[Try it]:
Using the data beneath, show every line that includes the word "exists".

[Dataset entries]
Lemma leave_for_disconnect_wp dc s b r w :
  disconnects_client dc -> Inv (view w) ->
  wp (leave_for_disconnect dc s b r) (fun _ w' => runs (fun y => y = s) (view w) (view w') /\
     exists k', w_sockets w' !! s = Some k' /\ live_server (sk_state k') = true) w.
Proof using.
  intros Hdc Hv. destruct (w_sockets w !! s) as [k|] eqn:Hs.
  2: { unfold leave_for_disconnect. apply wp_bind, wp_sk_get. congruence. }
  destruct (sk_link k) as [c|] eqn:Hl; [by eapply leave_linked_wp|].
  eapply wp_conseq; [by eapply leave_unlinked_wp|]. cbn. intros _ w1 [Hv1 Hlive]. rewrite Hv1.
  split; [apply runs_refl|]. destruct (same_view_lookup s k w w1 Hv1 Hs) as (k1 & Hk1 & E1).
  injection E1 as F1 _ _ _ _ _. exists k1. by rewrite F1.
Qed.

Lemma disconnect_server_body_wp dc s b r w :
  disconnects_client dc -> Inv (view w) ->
  wp (disconnect_server_body E cf dc s b r) (fun _ w' => runs (fun y => y = s) (view w) (view w') /\
     closed_server s (view w')) w.
Proof using.
  intros Hdc Hv. unfold disconnect_server_body. apply wp_bind. eapply wp_conseq; [by apply leave_for_disconnect_wp|].
  cbv beta. intros b' w1 (Hr & k1 & Hk1 & Hlive).
  eapply wp_conseq; [eapply finish_disconnect_wp; [by eapply runs_inv|done|done]|].
  cbv beta. intros _ w2 [Hq Hc]. split; [|done]. eapply runs_trans; [done|by apply quiet_runs].
Qed.

(** What a caller of [disconnect_server] on an unlinked server, and of
    [release_server], may rely on. *)
Definition closes_server (ds : positive -> bool -> list Z -> SM (World K) unit) : Prop :=
  forall s b r k w, Inv (view w) -> w_sockets w !! s = Some k -> sk_link k = None ->
    wp (ds s b r) (fun _ w' => quiet (fun y => y = s) (view w) (view w')) w.
Definition releases_server (rs : positive -> SM (World K) bool) : Prop :=
  forall s w, Inv (view w) -> login_ready s (view w) ->
    wp (rs s) (fun _ w' => runs (fun y => y = s) (released s (view w)) (view w')) w.

(** The client [c] is unlinked and its server closed. *)
Lemma close_partner_wp ds s c ks k b r w w1 :
  closes_server ds -> Inv (view w) -> w_sockets w !! s = Some ks -> w_sockets w !! c = Some k ->
  sk_link ks = Some c -> sk_link k = Some s -> s <> c -> view w1 = view (cut s c ks k w) ->
  wp (ds s b r) (fun _ w' => runs (fun y => y = c) (view w) (view w') /\
     exists k', w_sockets w' !! c = Some k' /\ calm (k_set_link None (sview k)) (sview k')) w1.
Proof using.
  intros Hds Hv Hs Hc Hl Hlc Hne Hw1.
  assert (Hv1 : Inv (view w1)) by (rewrite Hw1; by apply cut_inv).
  assert (Hq1 : quiet (fun x => x = s \/ x = c) (view w) (view w1)) by (rewrite Hw1; by apply cut_quiet).
  destruct (same_view_lookup s (set_link None ks) (cut s c ks k w) w1) as (ks1 & Hks1 & E1); [done| |].
  { cbn. rewrite lookup_insert_ne, lookup_insert_eq by done. done. }
  destruct (same_view_lookup c (set_link None k) (cut s c ks k w) w1) as (k1 & Hk1 & E2); [done| |].
  { cbn. by rewrite lookup_insert_eq. }
  injection E1 as F1 F2 F3 _ _ _.
  eapply wp_conseq; [eapply Hds; [done|exact Hks1|by rewrite F3]|]. cbn. intros _ w2 Hq2. split.
  - eapply (runs_after_cut s c (sview ks)); [by apply view_vs_some|cbn; congruence|exact Hq1|by apply quiet_runs].
  - destruct (proj1 (proj2 Hq2) c (sview k1)) as (k2 & Hk2 & Hcalm); [by intros ->|by apply view_vs_some|].
    apply view_vs_inv in Hk2 as (k2' & Hk2' & ->). exists k2'. split; [done|]. by rewrite E2 in Hcalm.
Qed.
Definition for_each_server (p : positive) (f : positive -> M unit) : M unit :=
  _ ← for_each_in p f idle_server_list;
  _ ← for_each_in p f used_server_list;
  _ ← for_each_in p f tested_server_list;
  _ ← for_each_in p f active_server_list;
  for_each_in p f new_server_list.

(** Without the welcome message, whose bytes are not modelled. *)
Definition tag_pool_dirty (p : positive) : M unit :=
  pool ← pl_get p;
  d ← db_get (pl_db pool);
  if db_admin d then mret tt
  else
    _ ← pl_mod p (set_welcome_msg_ready false);
    _ ← for_each_server p tag_dirty;
    for_each_in p (fun s => disconnect_s s true (str "connect string changed")) new_server_list.

Fixpoint tag_pools_dirty (mine : PgPool -> bool) (l : list positive) : M unit :=
  match l with
  | [] => mret tt
  | p :: l =>
      pool ← pl_get p;
      _ ← (if mine pool then tag_pool_dirty p else mret tt);
      tag_pools_dirty mine l
  end.

Definition tag_database_dirty (db : positive) : M unit :=
  w ← getS; tag_pools_dirty (fun pool => bool_decide (pl_db pool = db)) (w_pool_list w).

End Launch.

Section LaunchRefine.
Context `{Realloc} {K : Type} (E : ObjEnv K) `{!EnvOk E} (cf : Config).
Implicit Types w : World K.

Lemma disconnect_s_wp s b r w :
  Inv (view w) -> wp (disconnect_s E cf s b r) (fun _ w' => runs (fun y => y = s) (view w) (view w')) w.
Proof using All. intros Hv. by apply disconnects_all. Qed.

Lemma disconnect_c_wp c n r w :
  Inv (view w) -> wp (disconnect_c E cf c n r) (fun _ w' => runs (fun y => y = c) (view w) (view w')) w.
Proof using All. intros Hv. by apply disconnects_all. Qed.

(** A server nobody uses: it has no link and can be evicted. *)
Definition idle_state (st : SocketState) : bool :=
  match st with SV_IDLE | SV_USED | SV_TESTED => true | _ => false end.
Definition evictable (s : positive) w : Prop :=
  exists k, w_sockets w !! s = Some k /\ idle_state (sk_state k) = true.

Lemma evictable_unlinked s k w :
  Inv (view w) -> w_sockets w !! s = Some k -> idle_state (sk_state k) = true -> sk_link k = None.
Proof using.
  intros Hv Hs Hst. apply (inv_link_none (vs (view w)) s (sview k)); [apply Hv|by apply view_vs_some|].
  intros k'. unfold pair_ok; cbn. by destruct (sk_state k), (v_state k').
Qed.

Lemma disconnect_idle_wp s b r w :
  Inv (view w) -> evictable s w ->
  wp (disconnect_s E cf s b r) (fun _ w' => evicts (view w) (view w') /\
        quiet (fun y => y = s) (view w) (view w') /\ closed_server s (view w')) w.
Proof using.
  intros Hv (k & Hs & Hst).
  eapply wp_conseq; [eapply (disconnect_unlinked_wp E cf _ s b r k); [done|done|by eapply evictable_unlinked]|].
  cbn. intros _ w' [Hq Hc]. split; [|done]. split.
  - apply (runs_not_parked s); [by apply quiet_runs|]. intros st.
    apply (parked_not _ _ (sview k)); [by apply view_vs_some|]. cbn. by destruct (sk_state k).
  - split; [intros p; by eapply close_no_new|intros f; by eapply close_nservers].
Qed.

Lemma vkeep_compare l r : vkeep (@compare_connections_by_time K l r).
Proof. unfold compare_connections_by_time. vkeep_solve. Qed.

(** The candidates for eviction are idle servers. *)
Definition candidate (o : option positive) w : Prop := forall s, o = Some s -> evictable s w.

[Result]:
     exists k', w_sockets w' !! s = Some k' /\ live_server (sk_state k') = true) w.
  injection E1 as F1 _ _ _ _ _. exists k1. by rewrite F1.
     exists k', w_sockets w' !! c = Some k' /\ calm (k_set_link None (sview k)) (sview k')) w1.
    apply view_vs_inv in Hk2 as (k2' & Hk2' & ->). exists k2'. split; [done|]. by rewrite E2 in Hcalm.
  exists k, w_sockets w !! s = Some k /\ idle_state (sk_state k) = true.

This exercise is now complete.